* _EXERCISE DIRECTIONS_: For every line in the data below that contains "gmap", copy the line.

[RECORDS PROVIDED — start]

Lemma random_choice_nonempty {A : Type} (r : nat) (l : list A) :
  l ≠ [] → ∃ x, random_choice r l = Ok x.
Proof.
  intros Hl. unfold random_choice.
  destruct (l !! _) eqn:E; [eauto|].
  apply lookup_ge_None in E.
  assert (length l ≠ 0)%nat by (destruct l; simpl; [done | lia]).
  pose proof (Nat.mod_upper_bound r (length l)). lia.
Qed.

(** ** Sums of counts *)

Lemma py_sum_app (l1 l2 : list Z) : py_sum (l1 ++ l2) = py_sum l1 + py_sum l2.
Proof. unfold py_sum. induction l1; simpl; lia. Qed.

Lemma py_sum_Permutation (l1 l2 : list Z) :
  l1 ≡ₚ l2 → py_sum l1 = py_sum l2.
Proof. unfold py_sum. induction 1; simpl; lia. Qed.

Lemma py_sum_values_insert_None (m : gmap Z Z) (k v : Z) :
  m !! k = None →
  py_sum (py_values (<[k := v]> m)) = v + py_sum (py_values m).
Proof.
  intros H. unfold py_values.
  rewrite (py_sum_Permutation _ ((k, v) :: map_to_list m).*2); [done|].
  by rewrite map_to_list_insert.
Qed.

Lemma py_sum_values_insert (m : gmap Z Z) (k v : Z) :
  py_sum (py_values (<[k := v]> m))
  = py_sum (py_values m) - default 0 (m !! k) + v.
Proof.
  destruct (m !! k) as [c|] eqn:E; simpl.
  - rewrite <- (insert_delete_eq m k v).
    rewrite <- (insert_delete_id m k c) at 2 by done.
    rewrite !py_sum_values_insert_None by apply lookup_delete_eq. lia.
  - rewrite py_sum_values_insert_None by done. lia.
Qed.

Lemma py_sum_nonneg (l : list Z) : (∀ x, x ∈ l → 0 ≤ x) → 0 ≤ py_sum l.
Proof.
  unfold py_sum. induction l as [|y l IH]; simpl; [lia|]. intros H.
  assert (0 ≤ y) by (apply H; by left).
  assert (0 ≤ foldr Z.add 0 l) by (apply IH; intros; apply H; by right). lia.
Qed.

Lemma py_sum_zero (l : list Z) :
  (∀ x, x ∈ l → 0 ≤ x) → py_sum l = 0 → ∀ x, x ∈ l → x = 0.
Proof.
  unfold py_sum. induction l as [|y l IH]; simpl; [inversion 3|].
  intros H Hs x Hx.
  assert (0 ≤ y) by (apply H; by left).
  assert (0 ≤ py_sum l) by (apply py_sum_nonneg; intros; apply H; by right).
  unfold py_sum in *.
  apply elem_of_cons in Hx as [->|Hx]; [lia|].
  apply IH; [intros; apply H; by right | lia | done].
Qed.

[RECORDS PROVIDED — finish]

* _SOLUTION FOR THIS PROBLEM_:
Lemma py_sum_values_insert_None (m : gmap Z Z) (k v : Z) :
Lemma py_sum_values_insert (m : gmap Z Z) (k v : Z) :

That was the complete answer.